What is the structure behind $ \partial \partial M = \varnothing $? In my lectures about manifolds, I learned about the statement $ \partial \partial M = \varnothing $ where $M$ notates a manifold and $\partial M$ its boundary.
My professor said, it is similar to the statement in differential geometry, that $ d^2 = 0 $ where $d$ is the exterior derivative.
What is the underlying cause for $ \partial \partial M $ being always empty?
What theory connects the statements $d^2 = 0$ and $\partial\partial M = \varnothing$?
Are there similar statements like the two given?
Please note, that I am not looking for a proof or explanation of why $\partial \partial M = \varnothing$ is true.

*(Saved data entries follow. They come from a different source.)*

(** The tick query raises for EURUSD, answers [None] for GBPUSD and
    answers the quote for every other symbol. *)
Definition patchy : Script := {|
  on_initialize := on_initialize healthy;
  on_symbols_get := on_symbols_get healthy;
  on_positions_get := on_positions_get healthy;
  on_orders_get := on_orders_get healthy;
  on_tick := fun s =>
    if String.eqb s "EURUSD" then Raise "IPC timeout"
    else if String.eqb s "GBPUSD" then Ret None
    else Ret (Some quote);
  on_order_send := on_order_send healthy;
  on_shutdown := on_shutdown healthy
|}.

(** A bridge that has just been constructed, and one that is connected
    with its stream running. *)
Definition fresh : Sys nat := Build_Sys init 0%nat [].

Definition online : Sys nat :=
  Build_Sys
    (set_running true (set_data_thread true
      (set_account_info (Some (account_asdict account)) (set_connected true init))))
    0%nat [].

(** A connected bridge whose stored snapshot holds the long position. *)
Definition holding : Sys nat :=
  Build_Sys (set_positions [position_asdict long_position] (self online))
    0%nat [].

(** A market buy and the closing of the long position, as requested by a
    client. *)
Definition buy : M nat pydict :=
  Bridge.place_order (terminal healthy) "EURUSD" ORDER_TYPE_BUY
    (VFloat 0.01%float) VNone VNone VNone (VStr "WingZero").

Definition buy_request : pydict :=
  Bridge.order_request "EURUSD" ORDER_TYPE_BUY (VFloat 0.01%float)
    (VFloat (tick_ask quote)) VNone VNone (VStr "WingZero").

Definition buy_receipt : pydict :=
  <["success" := VBool true]>
  (<["order_id" := VInt 9001]>
  (<["retcode" := VInt TRADE_RETCODE_DONE]>
  (<["comment" := VStr "Request executed"]> ∅))).

(** A connect request without credentials. *)
Definition connect_request : M nat (json * Z) :=
  Api.connect_mt5 (terminal healthy) VNone VNone VNone.

Definition connect_ok : json * Z :=
  (JDict (<["success" := VBool true]>
         (<["message" := VStr "Connected to MT5"]> ∅)), 200).

Definition connected_once : Sys nat :=
  Eval vm_compute in snd (connect_request fresh).

Definition connected_twice : Sys nat :=
  Eval vm_compute in snd (connect_request connected_once).

Definition close_long : M nat pydict :=
  Bridge.close_position (terminal healthy) 555.

Definition close_long_request : pydict :=
  Bridge.close_request long_position ORDER_TYPE_SELL 555 (tick_bid quote).

End Fake.

(** ** Further scripted terminals *)

Module Scenario.
Import Fake.

(** The terminal cannot be initialised. *)
Definition unreachable : Script := {|
  on_initialize := Ret false;
  on_symbols_get := on_symbols_get healthy;
  on_positions_get := on_positions_get healthy;
  on_orders_get := on_orders_get healthy;
  on_tick := on_tick healthy;
  on_order_send := on_order_send healthy;
  on_shutdown := on_shutdown healthy
|}.

(** The symbol query raises. *)
Definition symbols_fail : Script := {|
  on_initialize := on_initialize healthy;
  on_symbols_get := Raise "IPC timeout";
  on_positions_get := on_positions_get healthy;
  on_orders_get := on_orders_get healthy;
  on_tick := on_tick healthy;
  on_order_send := on_order_send healthy;
  on_shutdown := on_shutdown healthy
|}.

(** No quote is available for any symbol. *)
Definition no_tick : Script := {|
  on_initialize := on_initialize healthy;
  on_symbols_get := on_symbols_get healthy;
  on_positions_get := on_positions_get healthy;
  on_orders_get := on_orders_get healthy;
  on_tick := fun _ => Ret None;
  on_order_send := on_order_send healthy;
  on_shutdown := on_shutdown healthy
|}.

(** A connected bridge that already holds a tick for USDJPY. *)
Definition streaming : Sys nat :=
  Build_Sys
    (set_market_data {[ "USDJPY" := Bridge.tick_data "USDJPY" quote ]}
       (self online))
    0%nat [].

End Scenario.

(** ** Reading a trace *)

(** Number of events of a kind in a piece of trace. *)
Definition count_events (kind : event -> bool) (evs : list event) : nat :=
  length (List.filter kind evs).

(** The terminal accepted a submitted deal: [order_send] answered with
    return code [TRADE_RETCODE_DONE]. *)
Definition accepted (e : event) : bool :=
  match e with
  | EvOrderSend _ (Ret (Some r)) => Z.eqb (res_retcode r) TRADE_RETCODE_DONE
  | _ => false
  end.

Definition deal_done (evs : list event) : bool := existsb accepted evs.

Definition is_order_send (e : event) : bool :=
  match e with EvOrderSend _ _ => true | _ => false end.

Definition is_emit (name : string) (e : event) : bool :=
  match e with EvEmit n _ => String.eqb n name | _ => false end.

Definition is_sleep (e : event) : bool :=
  match e with EvSleep _ => true | _ => false end.

Definition is_thread_event (e : event) : bool :=
  match e with EvThreadStart | EvThreadJoin => true | _ => false end.

(** Reading a trace from left to right with [alive] telling whether a
    started worker has not been joined yet: is some worker started while
    another one is alive? *)
Fixpoint starts_while_alive (alive : bool) (evs : list event) : bool :=
  match evs with
  | [] => false
  | EvThreadStart :: l => alive || starts_while_alive true l
  | EvThreadJoin :: l => starts_while_alive false l
  | _ :: l => starts_while_alive alive l
  end.

Fixpoint worker_alive (alive : bool) (evs : list event) : bool :=
  match evs with
  | [] => alive
  | EvThreadStart :: l => worker_alive true l
  | EvThreadJoin :: l => worker_alive false l
  | _ :: l => worker_alive alive l
  end.

(** A computation relates the bridge before and after by [P] and appends
    only events that satisfy [Q], whether it returns or raises. *)
Definition preserves {W A} (P : MT5Bridge -> MT5Bridge -> Prop)
    (Q : event -> Prop) (m : M W A) : Prop :=
  forall st,
    exists evs,
      trace (snd (m st)) = trace st ++ evs /\
      Forall Q evs /\
      P (self st) (self (snd (m st))).

(** A computation that returns from every state. *)
Definition never_raises {W A} (m : M W A) : Prop :=
  forall st, exists a, fst (m st) = Ret a.

(** * Properties *)

Ltac run_monad :=
  unfold Bridge.error_dict, Bridge.emit, Bridge.sleep, bind, ret, try_catch,
    call, get_self, update_self, effect, pure_call in *;
  cbn [self world trace connected fst snd] in *.

(** ** Operations on a bridge that is not connected *)

(** C1. When the status is not connected, every operation of the bridge
    returns at once with its not-connected answer and leaves the whole
    system, terminal state and trace of terminal calls included, as it
    found it: [place_order] and [close_position] answer the error
    "Not connected to MT5", [get_account_info] and [get_market_data] answer
    [None], [get_positions] and [get_orders] answer the empty list; the
    request handlers of all six answer the error "Not connected to MT5"
    with status 400.  No terminal call is made. *)
Theorem not_connected_no_driver_call {W} (rt : Runtime W) (st : Sys W) :
  connected (self st) = false ->
  (forall symbol order_type volume price sl tp comment,
      Bridge.place_order rt symbol order_type volume price sl tp comment st
      = (Ret (Bridge.error_dict "Not connected to MT5"), st)) /\
  (forall ticket,
      Bridge.close_position rt ticket st
      = (Ret (Bridge.error_dict "Not connected to MT5"), st)) /\
  Bridge.get_account_info rt st = (Ret None, st) /\
  Bridge.get_positions rt st = (Ret [], st) /\
  Bridge.get_orders rt st = (Ret [], st) /\
  (forall symbol, Bridge.get_market_data rt symbol st = (Ret None, st)) /\
  (forall symbol order_type volume price sl tp comment,
      Api.place_order rt symbol order_type volume price sl tp comment st
      = (Ret Api.not_connected, st)) /\
  (forall ticket, Api.close_position rt ticket st = (Ret Api.not_connected, st)) /\
  Api.get_account rt st = (Ret Api.not_connected, st) /\
  Api.get_positions rt st = (Ret Api.not_connected, st) /\
  Api.get_orders rt st = (Ret Api.not_connected, st) /\
  (forall symbol, Api.get_market_data rt symbol st = (Ret Api.not_connected, st)).
Proof.
  intros Hoff.
  repeat split; intros;
    unfold Bridge.place_order, Bridge.close_position, Bridge.get_account_info,
      Bridge.get_positions, Bridge.get_orders, Bridge.get_market_data,
      Api.place_order, Api.close_position, Api.get_account, Api.get_positions,
      Api.get_orders, Api.get_market_data;
    run_monad; rewrite Hoff; reflexivity.
Qed.

Lemma not_connected_no_driver_call_witness :
  Bridge.place_order (Fake.terminal Fake.healthy) "EURUSD" ORDER_TYPE_BUY
    (VFloat 0.01%float) VNone VNone VNone (VStr "WingZero") Fake.fresh
  = (Ret (Bridge.error_dict "Not connected to MT5"), Fake.fresh).
Proof.
  apply (not_connected_no_driver_call (Fake.terminal Fake.healthy) Fake.fresh).
  reflexivity.
Defined.

(** ** Tactics for runs of bridge computations *)

(** Case analysis on every answer and test a run depends on, innermost
    first. *)
Ltac split_run H :=
  repeat (cbn [self world trace fst snd negb] in H;
    match type of H with
    | context [match ?x with _ => _ end] =>
        lazymatch x with
        | context [match _ with _ => _ end] => fail
        | _ => destruct x eqn:?
        end
    end).

(** From [trace st' = trace st ++ evs], the events a run appended. *)
Ltac new_events H :=
  cbn [self world trace] in H;
  try rewrite <- (app_nil_r (trace _)) in H at 1;
  repeat rewrite <- app_assoc in H;
  apply app_inv_head in H; cbn [app] in H.

Ltac pick_event H :=
  cbn [In] in H;
  repeat match type of H with
         | _ \/ _ => destruct H as [H | H]
         end;
  try discriminate H; try contradiction.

I am asking about a theory explaining the underlying structure of the given statements.
I believe it could be something about comology theory but please enlighten me.
Edit:
The comment from @Aurelio is a very good reformulation of my questions:

My understanding is that OP wants to know the general framework in which to say that $\partial^2=0$
is the same phenomenon as $d^2=0$.

 A: The relation between $\partial$ and $d$ can be described as a duality of chain complexes. Here's a very rough outline of what I mean by that.
One basic object in homology theory is the chain complex, which is a sequence of spaces and maps between them. Throughout I'll use real vector spaces and linear maps, and use $0$ to denote the trivial vector space and the zero map. (Elsewhere, other categories are frequently used.)
$$
V_0\xrightarrow{\delta_1}V_1\xrightarrow{\delta_2}\dots\xrightarrow{\delta_N}V_N
$$
Such a sequence is a chain complex if the composition of any two maps is the zero map, i.e. $\delta_{i+1}\circ\delta_i=0$. We can take duals and adjoints and obtain a dual sequence.
$$
V_0^*\xleftarrow{\delta_1^*}V_1^*\xleftarrow{\delta_2^*}\dots\xleftarrow{\delta_N^*}V_N^*
$$
It's not difficult to show that if a sequence is a chain complex, then so is its dual.
On a compact $n$-manifold $M$, differential forms form a complex known as the De Rham complex.
$$
0\xrightarrow{d}\Omega^1M\xrightarrow{d}\Omega^2M\xrightarrow{d}\dots\xrightarrow{d}\Omega^nM\xrightarrow{d}0
$$
Here $\Omega^kM$ denotes the space of $k$-forms.
We can similarly construct an complex of submanifolds of $M$ using the boundary operator $\partial$, but making it into a sequence of vector spaces is not so trivial. One standard way is via (smooth) singular simplicial chains, but there are many others. In such a construction, we obtain vector spaces $C_k$ consisting of $k$-dimensional submanifolds (or some suitable generalization thereof), and formal linear combinations of these submanifolds. The boundary operator $\partial$ can be extended linearly to a map $C_{k+1}\to C_k$, giving rise to an chain complex, which I'll call the singular chain complex.
$$
0\xleftarrow{\partial}C_1M\xleftarrow{\partial}C_2M\xleftarrow{\partial}\dots\xleftarrow{\partial}C_nM\xleftarrow{\partial}0
$$
The key point is that the De Rham complex and the singular chain complex are dual to each other. The pairing is given by integration: If $S\in C_kM$ is a submanifold, and $\omega\in\Omega^kM$, we can define
$$
\langle\omega,S\rangle:=\int_S\omega|_{S}
$$
and extend this pairing linearly to all of $\Omega^kM\times C_kM$. Using Stokes' theorem
$$
\int_{S}d\omega|_{S}=\int_{\partial S}\omega|_{\partial S}
$$
we see that $d$ is the adjoint of $\partial$ with respect to this pairing. While this is not an isomorphism ($\Omega^kM$ is only a subset of $(C_kM)^*$) the two complexes are "essentially the same" (in a sense made precise by the De Rahm theorem).